Malgré ses avancées, il faut rester prudent. “Le tropisme des investisseurs est encore basé sur la croissance et le gain de clients chaque mois” , reconnaît Damien Douat, co-fondateur de Nobo.Life. L’entrepreneur prône lui aussi la prise en compte d’autres critères comme “une meilleure gestion du cash et la capacité de rétention de trésorerie” , loin d’être une habitude pour tous les entrepreneurs. Certains n’hésitent pas à surfer sur leurs levées de fonds pour financer leur croissance perdant parfois de vue la rentabilité de leur société. Cette gestion “en bon père de famille, c’est-à-dire raisonnée, permet aux entreprises à impact d’être plus résilientes” , estime, pour sa part, Jean Moreau, co-fondateur de Phénix et co-président du Mouves. 
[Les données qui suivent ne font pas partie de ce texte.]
(** An installation that returns leaves the ruleset in the table. *)
Lemma install_tables r opts rendered w i w' t :
  nft = nft_binary (rc_nft r) -> apply_nft opts = true ->
  (forall h, with_extension (nft_output opts) ("tmp-" +:+ env_uuid h) <> nft_output opts) ->
  install r opts rendered w = (Ret i, w') -> tables nft t (Some rendered) w w'.
Proof.
  intros Hbin Hnft Htmp. unfold install, core. intros (gen & w1 & Hg%map_err_Ret & (res & w2 & Hw & Hk)%bind_Ret)%bind_Ret.
  pose proof (ran _ _ _ _ _ Hg (quiet_generation _ _ _ _)) as Q1.
  destruct res as [u|m]; [|by apply bind_Ret in Hk as (? & ? & _ & [=])].
  assert (Q2 : quiet nft w1 w2).
  { eapply ran; [exact Hw|]. apply preserves_try, through_atomic_write; auto with io. }
  assert (Hf : w_fs w2 !! nft_output opts = Some rendered).
  { unfold io_try in Hw. destruct (atomic_write _ _ w1) as [[u'|e|x] w1'] eqn:E; [|done..].
    injection Hw as _ <-. by eapply written. }
  apply bind_Ret in Hk as (check & w3 & Hc%map_err_Ret & Hk).
  pose proof (ran _ _ _ _ _ Hc (quiet_check _ _)) as Q3. pose proof (ran _ _ _ _ _ Hc (same_fs_nft _ _ _)) as F3.
  destruct (negb _); [by apply bind_Ret in Hk as (? & ? & _ & [=])|].
  apply bind_Ret in Hk as (gen' & w4 & Hg'%map_err_Ret & Hk).
  pose proof (ran _ _ _ _ _ Hg' (quiet_generation _ _ _ _)) as Q4.
  assert (F4 : same_fs w3 w4) by (eapply ran; [exact Hg'|apply through_record_generation; auto with io]).
  rewrite Hnft in Hk. apply bind_Ret in Hk as (applied & w5 & Ha%map_err_Ret & Hk).
  destruct (is_success applied) eqn:Es; [|by apply bind_Ret in Hk as (? & ? & _ & [=])]. injection Hk as _ <-.
  pose proof (loaded _ _ _ _ _ t Hbin Ha Es) as Q5. unfold same_fs in *. rewrite F4, F3, Hf in Q5.
  eapply tables_trans; [apply Q1|]. eapply tables_trans; [apply Q2|]. eapply tables_trans; [apply Q3|].
  eapply tables_trans; [apply Q4|exact Q5].
Qed.

Lemma reconcile_tables r config opts w report w' t :
  nft = nft_binary (rc_nft r) -> dry_run opts = false -> apply_nft opts = true ->
  (forall h, with_extension (nft_output opts) ("tmp-" +:+ env_uuid h) <> nft_output opts) ->
  reconcile r config opts w = (Ret report, w') -> tables nft t (Some (nftables_config report)) w w'.
Proof.
  intros Hbin Hdry Hnft Htmp Hrun.
  destruct (reconcile_steps r config opts w report w' Hdry Hrun) as (ms & [_ _ (i & w1 & al & w2 & g & Hi & Ha & Hc) _ _]).
  assert (Q1 : quiet nft w (list_mappings w).2) by (by apply through_list_mappings; auto with io).
  pose proof (install_tables _ _ _ _ _ _ t Hbin Hnft Htmp Hi) as Q2.
  assert (Q3 : quiet nft w1 w2) by (eapply ran; [exact Ha|case_match; [apply quiet_addresses|apply preserves_ret, _]]).
  pose proof (ran _ _ _ _ _ Hc (quiet_conclude _ _ _ _)) as Q4.
  eapply tables_trans; [apply Q1|]. eapply tables_trans; [exact Q2|]. eapply tables_trans; [apply Q3|apply Q4].
Qed.
End reconciliation.
(* ===== verification/Migrate.v ===== *)
(** [SqliteStore::connect] of [edge-store/src/lib.rs]: opening the database, and
    the migration of older ones to the tables and constraints that the statements
    of [Store] rely on. Unlike there, the tables are generic here: columns by name,
    rows as maps of values, indexes and triggers by name. No other client runs
    during a migration. *)
From Stdlib Require Import Ascii.
From S2P Require Import Prelude Str Net BTree Core Validation State Sql World Store Nft Linux Xdp Reconcile.
Local Open Scope Z_scope.

(** ** Tables *)

Inductive Value := VNull | VInt (z : Z) | VText (s : string).
#[export] Instance Value_eq_dec : EqDecision Value.
Proof. solve_decision. Defined.

Abbreviation Row := (gmap string Value).
Definition cell (column : string) (r : Row) : Value := default VNull (r !! column).

(** [col_text] is what the column's definition says after its name. *)
Record Column := mkColumn {
  col_name : string;
  col_text : string;
  col_not_null : bool;
  col_default : Value;
}.
(** [tb_sql] is the text in [sqlite_master]. *)
Record Table := mkTable { tb_sql : string; tb_columns : list Column; tb_rows : list Row }.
Beaucoup d’idées mais peu de retour sur expérience et de généralisation des pratiques 

Les entreprises à impact démontrent leur performance économique et leur capacité à impacter positivement la société. Mais un problème demeure : devant la diversité de leurs missions et de leur impact, comment trouver une formule commune capable de réellement prendre en compte toutes ces externalités ? Chercheur·euse·s, économistes et comptables rivalisent d’idées comme Jacques Richard, expert-comptable, qui a mis au point la méthode CARE (comptabilité adapté au renouvellement de l’environnement). Celle-ci consiste à intégrer les ressources humaines et environnementales utilisées par l’entreprise comme une dette au sein du capital. “Cette solution comptable en triple capital contraint toute organisation à évaluer économiquement ses impacts positifs, mais également ses impacts négatifs sur son écosystème” , explique l’Avise, agence accompagnant les entreprises de l’économie sociale et solidaire (ESS) dans leur développement, dans une tribune publiée en décembre 2019. Une mauvaise gestion des ressources induira alors une dette supplémentaire dans la comptabilité. 
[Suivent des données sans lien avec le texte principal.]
(* ===== verification/Netbird.v ===== *)
(** [edge-netbird/src/lib.rs]: the state of the overlay network and the route to
    a target, read with the [netbird], [ip] and [ping] tools. *)
From Stdlib Require Import Ascii.
From S2P Require Import Prelude Str BTree Net Core Sql World Nft Json.
Local Open Scope Z_scope.

Inductive NetbirdError :=
  | NetbirdCommand (message : string)
  | NetbirdJson (message : string)
  | NetbirdIo (message : string).
Definition show_netbird_error (e : NetbirdError) : string :=
  match e with
  | NetbirdCommand m => "command failed: " +:+ m
  | NetbirdJson m => "netbird JSON parse failed: " +:+ m
  | NetbirdIo m => "process failed: " +:+ m
  end.

Record NetbirdCli := mkNetbirdCli { nb_netbird : string; nb_ip : string; nb_ping : string }.
Definition netbird_default : NetbirdCli := mkNetbirdCli "netbird" "ip" "ping".

(** ** The status *)

Record Peer := mkPeer {
  peer_fqdn : option string;
  peer_netbird_ip : option string;
  peer_netbird_ipv6 : option string;
  peer_status : option string;
  peer_connection_type : option string;
  peer_networks : list string;
}.
Record PeerOverview := mkPeers { peers_total : Z; peers_connected : Z; peers_details : list Peer }.
(** [ServiceStatus] has the single field [connected]. *)
Record ServiceStatus := mkService { service_connected : bool }.
Record NetbirdStatus := mkStatus {
  nb_peers : PeerOverview;
  nb_cli_version : option string;
  nb_daemon_version : option string;
  nb_daemon_status : option string;
  nb_management : ServiceStatus;
  nb_signal : ServiceStatus;
  nb_netbird_ip : option string;
  nb_netbird_ipv6 : option string;
  nb_uses_kernel_interface : option bool;
  nb_fqdn : option string;
  nb_networks : list string;
  nb_lazy_connection_enabled : bool;
}.

(** [null_to_default] *)
Definition null_to_default {A} (a : A) (d : Json -> option A) (v : Json) : option A :=
  default a <$> as_option d v.

Definition decode_peer (v : Json) : option Peer :=
  f ← struct_fields ["fqdn"; "netbirdIp"; "netbirdIpv6"; "status"; "connectionType"; "networks"] 5 v;
  fqdn ← optional as_string (f "fqdn");
  netbird_ip ← optional as_string (f "netbirdIp");
  netbird_ipv6 ← optional as_string (f "netbirdIpv6");
  status ← optional as_string (f "status");
  connection_type ← optional as_string (f "connectionType");
  networks ← defaulted [] (null_to_default [] (as_list as_string)) (f "networks");
  Some (mkPeer fqdn netbird_ip netbird_ipv6 status connection_type networks).
Definition decode_peers (v : Json) : option PeerOverview :=
  f ← struct_fields ["total"; "connected"; "details"] 0 v;
  total ← defaulted 0 as_usize (f "total");
  connected ← defaulted 0 as_usize (f "connected");
  details ← defaulted [] (as_list decode_peer) (f "details");
  Some (mkPeers total connected details).
Definition decode_service (v : Json) : option ServiceStatus :=
  f ← struct_fields ["connected"] 0 v;
  connected ← defaulted false as_bool (f "connected");
  Some (mkService connected).

Definition status_names : list string :=
  ["peers"; "cliVersion"; "daemonVersion"; "daemonStatus"; "management"; "signal"; "netbirdIp";
   "netbirdIpv6"; "usesKernelInterface"; "fqdn"; "networks"; "lazyConnectionEnabled"].
Definition decode_status (v : Json) : option NetbirdStatus :=
  f ← struct_fields status_names 10 v;
  peers ← defaulted (mkPeers 0 0 []) (null_to_default (mkPeers 0 0 []) decode_peers) (f "peers");
  cli_version ← optional as_string (f "cliVersion");
  daemon_version ← optional as_string (f "daemonVersion");
  daemon_status ← optional as_string (f "daemonStatus");
  management ← defaulted (mkService false) decode_service (f "management");
  signal ← defaulted (mkService false) decode_service (f "signal");
  netbird_ip ← optional as_string (f "netbirdIp");
  netbird_ipv6 ← optional as_string (f "netbirdIpv6");
  uses_kernel_interface ← optional as_bool (f "usesKernelInterface");
  fqdn ← optional as_string (f "fqdn");
  networks ← defaulted [] (null_to_default [] (as_list as_string)) (f "networks");
  lazy_connection_enabled ← defaulted false as_bool (f "lazyConnectionEnabled");
  Some (mkStatus peers cli_version daemon_version daemon_status management signal netbird_ip netbird_ipv6
    uses_kernel_interface fqdn networks lazy_connection_enabled).

(** The derived [Serialize]. *)
Definition peer_json (p : Peer) : Json :=
  JObj [("fqdn", opt_json JStr (peer_fqdn p)); ("netbirdIp", opt_json JStr (peer_netbird_ip p));
        ("netbirdIpv6", opt_json JStr (peer_netbird_ipv6 p)); ("status", opt_json JStr (peer_status p));
        ("connectionType", opt_json JStr (peer_connection_type p)); ("networks", strings_json (peer_networks p))].
Definition peers_json (p : PeerOverview) : Json :=
  JObj [("total", JNum (peers_total p)); ("connected", JNum (peers_connected p));
        ("details", JArr (peer_json <$> peers_details p))].
Definition service_json (s : ServiceStatus) : Json := JObj [("connected", JBool (service_connected s))].
Definition status_json (s : NetbirdStatus) : Json :=
  JObj [("peers", peers_json (nb_peers s)); ("cliVersion", opt_json JStr (nb_cli_version s));
        ("daemonVersion", opt_json JStr (nb_daemon_version s)); ("daemonStatus", opt_json JStr (nb_daemon_status s));
        ("management", service_json (nb_management s)); ("signal", service_json (nb_signal s));
        ("netbirdIp", opt_json JStr (nb_netbird_ip s)); ("netbirdIpv6", opt_json JStr (nb_netbird_ipv6 s));
        ("usesKernelInterface", opt_json JBool (nb_uses_kernel_interface s)); ("fqdn", opt_json JStr (nb_fqdn s));
        ("networks", strings_json (nb_networks s)); ("lazyConnectionEnabled", JBool (nb_lazy_connection_enabled s))].

Definition parse_status `{JsonLib} (json : string) : Result NetbirdError NetbirdStatus :=
  map_err NetbirdJson (from_str decode_status json).

(** A [BTreeSet] is the keys of a [BTreeMap]. *)
Definition advertised_networks (s : NetbirdStatus) : list string :=
  fst <$> foldl (fun set n => bt_insert n tt set) [] (mjoin (peer_networks <$> peers_details (nb_peers s))).
Definition daemon_connected (s : NetbirdStatus) : bool :=
  match nb_daemon_status s with Some st => eq_ignore_ascii_case st "connected" | None => false end.
Definition is_healthy (p : Peer) : bool :=
  match peer_status p with
  | Some st => eq_ignore_ascii_case st "connected" || eq_ignore_ascii_case st "idle"
  | None => false
  end.

(** ** The route *)

Record RouteCheck := mkRoute { rt_target : Ipv4Addr; rt_route : string; rt_interface : option string }.
Definition uses_interface (r : RouteCheck) (expected : string) : bool :=
  bool_decide (rt_interface r = Some expected).

Fixpoint interface_after_dev (fields : list string) : option string :=
  match fields with
  | [] => None
  | field :: fields => if String.eqb field "dev" then head fields else interface_after_dev fields
  end.
Definition parse_route_interface (route : string) : option string :=
  interface_after_dev (split_whitespace route).

Section cli.
Context `{JsonLib} `{Env}.

(** There is no timeout here: when the process does not end, nothing that follows
    happens. *)
Definition netbird_run (binary : string) (args : list string) : IO NetbirdError CommandOutput :=
  reply ← run_command binary args;
  match reply with
  | CmdDone o => if is_success o then mret o else io_fail (NetbirdCommand (error_message o))
  | CmdIo m => io_fail (NetbirdIo m)
  | CmdTimedOut => from_out (Panicked "no answer")
  end.

Definition netbird_status (cli : NetbirdCli) : IO NetbirdError NetbirdStatus :=
  output ← netbird_run (nb_netbird cli) ["status"; "--json"];
  lift (parse_status (co_stdout output)).
Definition route_get (cli : NetbirdCli) (target : Ipv4Addr) : IO NetbirdError RouteCheck :=
  output ← netbird_run (nb_ip cli) ["route"; "get"; show_ip target];
  let route := trim (co_stdout output) in
  mret (mkRoute target route (parse_route_interface route)).
Definition ping_once (cli : NetbirdCli) (target : Ipv4Addr) : IO NetbirdError CommandOutput :=
  netbird_run (nb_ping cli) ["-c"; "1"; "-W"; "2"; show_ip target].
End cli.

(** ** Reading the status *)

Lemma defaulted_strings l : defaulted [] (null_to_default [] (as_list as_string)) (Some (strings_json l)) = Some l.
Proof.
  cbn [defaulted]. unfold null_to_default, as_option, strings_json. fold (strings_json l).
  change (default [] <$> (Some <$> as_list as_string (strings_json l)) = Some l). by rewrite strings_read.
Qed.

#[local] Arguments optional : simpl never.
#[local] Arguments opt_json : simpl never.
#[local] Arguments defaulted : simpl never.
#[local] Arguments strings_json : simpl never.

Lemma peer_read p : decode_peer (peer_json p) = Some p.
Proof.
  destruct p. unfold decode_peer, peer_json. cbn [struct_fields].
  rewrite bool_decide_eq_true_2 by (vm_compute; repeat constructor; set_solver).
  cbn. rewrite !optional_string, defaulted_strings. done.
Qed.

Lemma peers_read p : usize_ok (peers_total p) -> usize_ok (peers_connected p) -> decode_peers (peers_json p) = Some p.
Proof.
  intros Ht Hc. destruct p. unfold decode_peers, peers_json. cbn [struct_fields].
  rewrite bool_decide_eq_true_2 by (vm_compute; repeat constructor; set_solver).
  cbn. rewrite !usize_read, defaulted_Some, list_json by (done || (apply Forall_forall; intros; apply peer_read)). done.
Qed.

Lemma service_read s : decode_service (service_json s) = Some s.
Proof. by destruct s. Qed.

(** ** Properties *)

(** A status written as the API answers it reads back as it was, as long as
    its counters are machine words. *)
Theorem status_round_trip s (Ht : usize_ok (peers_total (nb_peers s))) (Hc : usize_ok (peers_connected (nb_peers s))) :
  decode_status (status_json s) = Some s.
Proof.
  destruct s. cbn [nb_peers] in *. unfold decode_status, status_json. cbn [struct_fields].
  rewrite bool_decide_eq_true_2 by (vm_compute; repeat constructor; set_solver).
  cbn -[decode_peers peers_json decode_service service_json].
  rewrite !optional_string, optional_bool, defaulted_strings, !defaulted_Some, !service_read.
  unfold null_to_default at 1. unfold as_option, peers_json. fold (peers_json nb_peers0).
  rewrite peers_read by done. done.
Qed.

Lemma insert_all_keys l : forall set : list (string * unit), bt_wf set ->
  bt_wf (foldl (fun set n => bt_insert n tt set) set l) /\
  forall x, bt_get x (foldl (fun set n => bt_insert n tt set) set l) = if decide (x ∈ l) then Some tt else bt_get x set.
Proof.
  induction l as [|n l IH]; intros set Hwf; cbn [foldl].
  { split; [done|]. intros x. by rewrite decide_False by apply not_elem_of_nil. }
  destruct (IH (bt_insert n tt set)) as [Hw Hg]; [by apply bt_insert_wf|]. split; [done|].
  intros x. rewrite Hg, bt_get_insert. repeat case_decide; set_solver.
Qed.

(** The advertised networks are those of the peers, each of them once, in
    increasing order. *)
Theorem advertised_networks_sorted s :
  pairwise key_lt (advertised_networks s) /\
  forall n, n ∈ advertised_networks s <-> exists p, p ∈ peers_details (nb_peers s) /\ n ∈ peer_networks p.
Proof.
  unfold advertised_networks. set (l := mjoin _).
  destruct (insert_all_keys l [] bt_wf_nil) as [Hwf Hget]. split.
  { apply (pairwise_fmap key_lt fst). exact Hwf. }
  intros n. rewrite list_elem_of_fmap. transitivity (n ∈ l).
  - specialize (Hget n). split.
    + intros ([n' []] & -> & Hin). cbn in *. apply (bt_elem_get n' tt) in Hin; [|done].
      rewrite Hget in Hin. by case_decide.
    + intros Hin. rewrite decide_True in Hget by done. exists (n, tt). split; [done|]. by apply bt_get_elem.
  - unfold l. rewrite list_elem_of_join. setoid_rewrite list_elem_of_fmap. naive_solver.
Qed.

(** The interface of a route is the word that follows the first [dev] of the
    answer. *)
Theorem route_interface_follows_dev before interface after
    (Hw : Forall (word ∘ chars) (before ++ "dev" :: interface :: after)) (Hb : "dev" ∉ before) :
  parse_route_interface (join " " (before ++ "dev" :: interface :: after)) = Some interface.
Proof.
  unfold parse_route_interface. rewrite split_join by done. clear Hw.
  induction before as [|b l IH]; [done|]. rewrite not_elem_of_cons in Hb. destruct Hb as [Hne Hb].
  cbn [List.app interface_after_dev]. destruct (String.eqb_spec b "dev") as [->|]; [done|]. by apply IH.
Qed.

(** ** Witnesses *)

Definition sample_status : NetbirdStatus :=
  mkStatus (mkPeers 2 1 [mkPeer None None None (Some "Idle") None ["b"; "a"];
    mkPeer None None None None None ["a"]]) None None (Some "Connected") (mkService true) (mkService false)
    None None (Some true) None [] false.

Lemma status_round_trip_witness :
  decode_status (status_json sample_status) = Some sample_status /\ advertised_networks sample_status = ["a"; "b"].
Proof. split; [apply status_round_trip; cbn; unfold usize_ok; lia|vm_compute; reflexivity]. Defined.

Lemma route_interface_follows_dev_witness :
  parse_route_interface "192.168.20.1 dev wt0 table 7120" = Some "wt0".
Proof.
  apply (route_interface_follows_dev ["192.168.20.1"] "wt0" ["table"; "7120"]).
  - repeat constructor; vm_compute; congruence.
  - set_solver.
Defined.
Américains et Britanniques ont également développé le retour social sur investissement (SROI) en opposition au ROI (retour sur investissement). Cette méthode réussit à englober des indicateurs qualitatifs, quantitatifs et financiers pour offrir une vision 3D des choix réalisés par l’entreprise. Au final, le calcul du SROI donne un ratio correspondant à l’argent gagné ou perdu par rapport à l’argent investi. Si l’impact social est négatif, cela fera baisser le rendement. Cette solution peut également être utilisée de manière prédictive, avant la mise en place d’un service ou d’un produit pour évaluer son intérêt. 
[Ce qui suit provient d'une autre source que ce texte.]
(* ===== verification/Wire.v ===== *)
(** What travels between the gateway and the agent: the JSON of the requests and
    answers of the management API, as the derived [Serialize] and [Deserialize]
    of [edge-core], [edge-agent/src/api.rs] and [edge-gateway/src/ui.rs] write and
    read it. *)
From S2P Require Import Prelude Str BTree Net Core Validation State Sql World Store Json Oci Netbird Api.
Local Open Scope Z_scope.

(** ** Mappings and events *)

Section core.
Context `{StoreLib}.

(** [time::serde::rfc3339] *)
Definition time_json (t : Time) : Result string Json := s ← format_rfc3339 t; Ok (JStr s).
Definition as_time (v : Json) : option Time := s ← as_string v; result_ok (parse_rfc3339 s).

Definition mapping_json (m : Mapping) : Result string Json :=
  checked ← transpose_map time_json (last_checked_at m);
  created ← time_json (created_at m);
  updated ← time_json (updated_at m);
  Ok (JObj [("id", JStr (id m)); ("name", JStr (name m));
    ("public_ip", opt_json (JStr ∘ show_ip) (public_ip m));
    ("oci_public_ip_ocid", opt_json JStr (oci_public_ip_ocid m));
    ("edge_private_ip", JStr (show_ip (edge_private_ip m)));
    ("oci_private_ip_ocid", opt_json JStr (oci_private_ip_ocid m));
    ("target_ip", JStr (show_ip (target_ip m)));
    ("public_port", opt_json JNum (public_port m)); ("target_port", opt_json JNum (target_port m));
    ("protocol", JStr (wire (protocol m))); ("mode", JStr (wire (mode m)));
    ("backend", JStr (wire (backend m))); ("enabled", JBool (enabled m));
    ("status", JStr (wire (Core.status m))); ("last_error", opt_json JStr (last_error m));
    ("health_status", opt_json JStr (health_status m)); ("last_checked_at", default JNull checked);
    ("created_at", created); ("updated_at", updated)]).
Mais ces solutions restent pour l’instant des théories que les entreprises peinent à s’approprier. Aucune étude ou test à grande échelle ne semble avoir été réalisé en France jusqu’ici, ce qui rend difficile l’évaluation de ces méthodes. Pour réussir à réellement qualifier cet impact, un cadre commun, national voire européen, sera nécessaire.